When I am willing to take 100% responsibility for who I choose in my life, for how I take other’s words and behavior personally or not, for ever allowing anyone to hurt me, I can stand up for myself and feel good about my life.
When I forgive myself for allowing others to upset me, I am free to choose again.
I do this easily, quickly and with great freedom and trust in myself and my responsibility.
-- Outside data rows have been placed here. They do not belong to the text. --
Lemma marks_rk m m' p : marks_only m m' -> rk m' p = rk m p.
Proof.
  intros H. unfold rk. destruct (m' !! p) as [b|] eqn:Hb.
  - destruct (marks_lookup m m' p b H Hb) as (a & -> & E). by destruct (erase_fields a b E) as (_ & _ & -> & _).
  - destruct (m !! p) as [a|] eqn:Ha; [|done]. destruct (marks_lookup m' m p a (marks_sym _ _ H) Ha) as (b & Hb' & _). congruence.
Qed.

Lemma best_marks n tab m m' p : marks_only m m' -> best n tab m' p = best n tab m p.
Proof.
  intros H. revert p. induction n as [|n IH]; intros p; [done|]. cbn [best]. destruct (m' !! p) as [b|] eqn:Hb.
  - destruct (marks_lookup m m' p b H Hb) as (a & -> & E). cbn [mbind option_bind]. destruct (erase_fields a b E) as (_ & -> & _ & -> & -> & _).
    destruct (has (flags a) FS_IS_DEFAULT); [done|]. destruct (children a) as [|c l]; [done|]. f_equal. f_equal.
    apply list_fmap_ext. intros i x _. by rewrite IH, (marks_rk m m').
  - destruct (m !! p) as [a|] eqn:Ha; [|done]. destruct (marks_lookup m' m p a (marks_sym _ _ H) Ha) as (b & Hb' & _). congruence.
Qed.

(** The marks of an account are right: a leaf is marked once, when it has no
    job; an inner account counts its marked children, and is marked when all
    of them are. *)
Definition nflag (m : accounts) (l : list Z) : Z := countb (flagged m) l.
Definition empty_leaf (tab : gmap string (list jobFSRef)) (a : shareAcct) : Prop :=
  has (flags a) FS_IS_DEFAULT = true \/ (tab !! name a ≫= last) = None.
Definition skip_at (tab : gmap string (list jobFSRef)) (m : accounts) (p : Z) : Prop :=
  forall a, m !! p = Some a ->
    match children a with
    | [] => numSkippedChild a = (if flagged m p then 1 else 0) /\ (flagged m p = true -> empty_leaf tab a)
    | l => numSkippedChild a = nflag m l /\ (flagged m p = true <-> nflag m l = Z.of_nat (length l))
    end.

Lemma foldl_pick_none (l : list (option (Z * jobFSRef * Z))) : Forall (fun o => o = None) l -> foldl pick None l = None.
Proof. induction 1 as [|o l -> _ IH]; done. Qed.

Lemma nflag_all m l : nflag m l = Z.of_nat (length l) <-> forall x, x ∈ l -> flagged m x = true.
Proof.
  unfold nflag. induction l as [|c l IH]; [split; [intros _ x []%elem_of_nil|done]|]. rewrite countb_cons. cbn [length].
  pose proof (countb_le_length (flagged m) l). destruct (flagged m c) eqn:E.
  - transitivity (countb (flagged m) l = Z.of_nat (length l)); [lia|]. rewrite IH. split; intros Hx x; [|by intros; apply Hx; right].
    intros [->|?]%elem_of_cons; auto.
  - split; [lia|]. intros Hx. rewrite (Hx c) in E by (by left). done.
Qed.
It is rare that I have anger, because I have learned none of other’s mistakes or ignorance is about me.
We only take things personally when we are off purpose.
So my whole focus is back on how to take full responsibility to be all I am meant to be.
I am not a victim of anyone or anything.
I am free to choose what and where and when and how I am here to be.
Sometime taking a step back is the key.
Sometimes taking a Potty break works to breathe and get centered in my truth.
Sometimes I simply say “thank you for sharing”.
Sometimes I recognize I am the safe place where the other can dump their pain.
Sometimes I give thank for them trusting me to show their healing needs.
Sometimes I simply see it as a private moment that I need to flush for them.

 I recognize that talking about it often engenders guilt.
Rarely does guilt create learning for anyone.
I may offer a prayer that we each learn and benefit from the error in thinking.
I may ask if they need to talk about the circumstance more, but do it in a neutral and non-blaming way.
“What would be another or better way to handle this circumstance?”

there is always more ways to respond, and I hope this helps.
Let me know if more is wanted.
Loving us all as we learn to let go in harmless and helpful ways.